Saying that shooting down a palm-sized microdrone from Sharper Image is like shooting down an Airbus full of human beings feels logically inconsistent. At the same time, we don’t want zealous property owners firing off Mossberg shotguns or surface-to-air missiles at a drone hovering above their property — or do we? Reasonable minds may differ on that issue.
Indeed, this early approach to drones raises all kinds of questions: If the FAA defines a drone as an “aircraft,” can you operate one after a few shots of tequila at happy hour? Should that be as illegal as drunken driving?
There’s one legal line that would be easy to draw: keeping drones away from real aircraft, using the concept of “strict liability”. Strict liability is a concept in both civil and criminal law that holds someone automatically responsible for harm caused by their product, even if they weren’t negligent or the injury was an accident.
Most crimes require that an act was done with some mental element: intentionally, recklessly, or with some guilty state of mind. In some situations, however, we hold people automatically responsible. In criminal law, strict liability is usually for nonserious, regulatory crimes.
Every citizen has committed a common strict liability crime: speeding. “I didn’t know the speed limit” or “I didn’t mean to speed” is not a defense to speeding. The mere fact you are sitting in the driver’s seat and your car went 88 mph is generally enough for your conviction, irrespective of whether you intended it.
In civil, tort law, we hold defendants strictly liable when they engage in ultra-hazardous activities, like crop dusting, shooting off rockets, and fireworks displays.
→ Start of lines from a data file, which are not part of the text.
(* ===== verification/WorkerFds.v ===== *)
(** * Every descriptor of a worker is accounted for

    The books of a worker: the listener, the sockets in [conns_] and the
    files of the responses in flight are exactly the descriptors it holds,
    and the two connection counters differ by the number of connections. *)

From S2P Require Import Prelude Headers RequestParser Numbers ParserFacts Response ByteBuffer Router Metrics Connection.
From S2P Require Import ConnectionFacts Worker WorkerFacts WorkerLoop Ownership WorkerSteps.
From stdpp Require Import relations.

Open Scope Z_scope.

Section Books.
Context {T : Type} `{InBuffer T}.
Context {K : Type} `{Kernel K} `{!KernelLaws K} `{EventKernel K} `{!FdView K} `{!FdLaws K} `{!EventFdLaws K}.
Context (router_ : Router K) (cfg_ : ServerConfig).
Context (Hrouter : router_ok router_) (Hfds : router_fds router_).

#[local] Abbreviation W := (Worker T K).
#[local] Abbreviation Conn := (Connection T).

Definition conn_fds (x : Z * Conn) : list Z := x.1 :: owned_fd (c_file x.2).
Definition table_fds (m : gmap Z Conn) : list Z := map_to_list m ≫= conn_fds.
Definition worker_fds (w : W) : list Z := owned_fd (listener_ w) ++ table_fds (conns_ w).

Lemma table_fds_insert fd c (m : gmap Z Conn) :
  m !! fd = None -> table_fds (<[fd := c]> m) ≡ₚ conn_fds (fd, c) ++ table_fds m.
Proof. intros Hm. unfold table_fds. by rewrite map_to_list_insert, bind_cons by done. Qed.

Lemma table_fds_delete fd c (m : gmap Z Conn) :
  m !! fd = Some c -> table_fds m ≡ₚ conn_fds (fd, c) ++ table_fds (base.delete fd m).
Proof.
  intros Hm. rewrite <- table_fds_insert by apply lookup_delete_eq. by rewrite insert_delete_eq, insert_id by done.
Qed.

Record books (R : gset Z) (w : W) : Prop := {
  bk_holds : holds R (worker_fds w) (e_kern (env_ w));
  bk_keys : map_Forall (fun fd c => c_fd c = fd /\ 0 <= fd) (conns_ w);
  bk_counts : u64 (metric Field.connections_accepted w)
    = u64 (metric Field.connections_closed w + Z.of_nat (size (conns_ w))) }.

Lemma books_lookup R fd c (w : W) :
  books R w -> conns_ w !! fd = Some c ->
  c_fd c = fd /\ fd_valid fd = true
  /\ holds R (owned_fd (c_file c) ++ fd :: owned_fd (listener_ w) ++ table_fds (base.delete fd (conns_ w))) (e_kern (env_ w)).
Proof.
  intros [Hh Hk _] Hc. destruct (Hk fd c Hc) as [Hf Hp]. split; [done|]. split; [unfold fd_valid; lia|].
  revert Hh. unfold worker_fds. rewrite (table_fds_delete fd c) by done. unfold conn_fds. cbn [fst snd].
  apply holds_perm; [done| |done]. solve_Permutation.
Qed.

(** A connection leaves the table and its descriptors are closed. *)
Lemma books_remove R fd c e (w : W) :
  books R w -> conns_ w !! fd = Some c -> e_kern e = e_kern (env_ w) ->
  counter (e_metrics e) Field.connections_accepted = metric Field.connections_accepted w ->
  counter (e_metrics e) Field.connections_closed = u64 (metric Field.connections_closed w + 1) ->
  books R (with_conns (base.delete fd (conns_ w)) (destroy_connection c e) w).
Proof.
  intros Hb Hc He Ha Hcl. destruct (books_lookup R fd c w Hb Hc) as (Hf & Hv & Hh). split.
  - cbn [env_ with_conns destroy_connection e_kern set_kern]. rewrite He, Hf, Hv. apply holds_close_owned in Hh.
    by apply holds_close in Hh.
  - apply map_Forall_delete, Hb.
  - unfold metric. cbn [env_ conns_ with_conns destroy_connection e_metrics set_kern].
    rewrite Ha, Hcl, (bk_counts _ _ Hb), u64_mod_add, map_size_delete_Some by done. f_equal.
    assert (size (conns_ w) <> 0%nat); [|lia]. intros E%map_size_empty_inv. by rewrite E in Hc.
Qed.

(** A new connection enters it. *)
Lemma books_insert R fd c e (w : W) :
  books R w -> conns_ w !! fd = None -> c_fd c = fd -> c_file c = -1 -> 0 <= fd ->
  fd ∉ opened (e_kern (env_ w)) -> opened (e_kern e) = opened (e_kern (env_ w)) ∪ {[fd]} ->
  counter (e_metrics e) Field.connections_accepted = u64 (metric Field.connections_accepted w + 1) ->
  counter (e_metrics e) Field.connections_closed = metric Field.connections_closed w ->
  books R (with_conns (<[fd := c]> (conns_ w)) e w).
Proof.
  intros Hb Hc Hf Hfi Hp Hno Ho Ha Hcl. split.
  - apply (holds_open R fd (worker_fds w) _ (e_kern e)) in Ho; [|apply Hb|done]. revert Ho.
    unfold worker_fds. cbn [env_ listener_ conns_ with_conns]. rewrite table_fds_insert by done.
    unfold conn_fds. cbn [fst snd]. rewrite Hfi. apply holds_perm; [done| |done]. cbn. solve_Permutation.
  - apply map_Forall_insert_2; [done|apply Hb].
  - unfold metric. cbn [env_ conns_ with_conns]. rewrite Ha, Hcl, u64_u64, map_size_insert_None by done.
    rewrite <- u64_mod_add, (bk_counts _ _ Hb), u64_mod_add. f_equal. lia.
Qed.

Lemma books_same R e (w : W) :
  opened (e_kern e) = opened (e_kern (env_ w)) -> counter (e_metrics e) Field.connections_accepted = metric Field.connections_accepted w ->
  counter (e_metrics e) Field.connections_closed = metric Field.connections_closed w -> books R w -> books R (with_env e w).
Proof.
  intros Ho Ha Hc [Hh Hk Hn]. split; [by eapply holds_same|done|].
  unfold metric in *. cbn [env_ conns_ with_env with_conns]. by rewrite Ha, Hc.
Qed.

Lemma books_drive R fd c c1 ok c' e' fuel (w : W) :
  books R w -> conns_ w !! fd = Some c -> made_ready c c1 ->
  drive router_ (now_us_ w) (draining_ w) (max_in_buffer (cfg_limits cfg_)) fuel c1 (env_ w) = Some (ok, c', e') ->
  books R (with_conns (<[fd := c']> (conns_ w)) e' w).
Proof.
  intros Hb Hc (rd & wr & ->) Hd. apply drive_steps in Hd as [Hf Hh Hcnt _ _ _]; [|done..]. conn_simpl.
  destruct (books_lookup R fd c w Hb Hc) as (Hfd & _ & Hl). apply Hh in Hl. split.
  - revert Hl. unfold worker_fds. cbn [env_ listener_ conns_ with_conns].
    rewrite <- insert_delete_eq, table_fds_insert by apply lookup_delete_eq. unfold conn_fds. cbn [fst snd].
    apply holds_perm; [done| |done]. solve_Permutation.
  - apply map_Forall_insert_2; [|apply Hb]. rewrite Hf. split; [done|]. by destruct (bk_keys _ _ Hb fd c Hc).
  - unfold metric. cbn [env_ conns_ with_conns]. rewrite !Hcnt, map_size_insert_Some by done. apply Hb.
Qed.

Lemma books_drain R (w : W) : books R w -> books R (begin_drain cfg_ w).
Proof.
  intros [Hh Hk Hc]. unfold begin_drain. destruct (draining_ w); [done|].
  destruct (fd_valid (listener_ w)) eqn:E; [|done]. split; [|done..].
  unfold worker_fds, owned_fd in Hh. rewrite E in Hh. cbn [app] in Hh. apply holds_close.
  eapply holds_same; [apply epoll_del_opened|]. exact Hh.
Qed.

Lemma books_close R fd (w : W) : books R w -> books R (close_connection fd w).
Proof.
  intros Hb. unfold close_connection. destruct (conns_ w !! fd) as [c|] eqn:Hc; [|done].
  apply (books_remove R fd c (count Field.connections_closed 1 (env_ w)) w Hb Hc); done.
Qed.

(** Rule induction. *)
Lemma wstep_books R (w w' : W) : wstep router_ cfg_ w w' -> books R w -> books R w'.
Proof.
  intros Hs Hb. destruct Hs as [e He|fd k e Ha He|fd k c e Ha Hc|fd k e Ha Hc He|fd c c1 ok c' e' fuel Hc Hr Hd|fd|fd c Hc|].
  - destruct He as (Ho%idle_opened & Ha & Hc). by apply books_same.
  - destruct (accept_opened _ _ _ _ Ha) as (Hp & Hno & Ho). destruct He as (Heo%idle_opened & Hea & Hec).
    apply books_same; [|done..]. cbn [destroy_connection e_kern set_kern Connection_new c_file c_fd].
    assert (fd_valid fd = true) as -> by (unfold fd_valid; lia). cbn [fd_valid Z.geb Z.compare].
    cbn [set_kern e_kern] in Heo. rewrite close_opened by (rewrite Heo, Ho; set_solver). rewrite Heo, Ho. set_solver.
  - exfalso. destruct (accept_opened _ _ _ _ Ha) as (_ & Hno & _). apply Hno.
    destruct (books_lookup R fd c w Hb Hc) as (_ & _ & _ & _ & ->). set_solver.
  - destruct (accept_opened _ _ _ _ Ha) as (Hp & Hno & Ho). destruct He as (Heo%idle_opened & Hea & Hec). cbn [set_kern e_kern e_metrics] in *.
    apply books_insert; try done; unfold metric; cbn [count e_kern e_metrics counter bump].
    + by rewrite Heo.
    + by rewrite decide_True, Hea by done.
  - destruct ok; [|apply books_close]; by eapply books_drive.
  - by apply books_close.
  - unfold sweep_one. destruct (judge _ _ _ c); [done|..].
    + by apply (books_remove R fd c (count Field.connections_closed 1 (env_ w)) w Hb Hc).
    + apply (books_remove R fd c (count Field.connections_closed 1 (count Field.connections_timed_out 1 (env_ w))) w Hb Hc); done.
  - by apply books_drain.
Qed.

Lemma lsteps_books R (w w' : W) : rtc (lstep router_ cfg_) w w' -> books R w -> books R w'.
Proof.
  induction 1 as [|w w1 w' [? Hs|now k Hm] _ IH]; [done|..]; intros Hb; apply IH; [by eapply wstep_books|].
  destruct Hb as [Hh Hk Hn]. split; [|done..]. eapply holds_same; [|exact Hh].
  pose proof (mono_opened (e_kern (env_ w))) as Ho. by rewrite Hm in Ho.
Qed.

End Books.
Strict liability should be sparingly used, because it removes what is usually thought to be an essential element of any crime: the “scienter,” or the mental state that accompanied the act.
Yet operating drones near airliners is one of those situations where strict liability is warranted. First, there is clear precedent for holding the operator of airborne objects strictly liable. Second, drones near aircraft can be really, really dangerous.
Legally, among all the thorny issues raised by drones and the cameras they carry, this is one of the easy ones: if your drone hits a plane, you’re guilty. Period.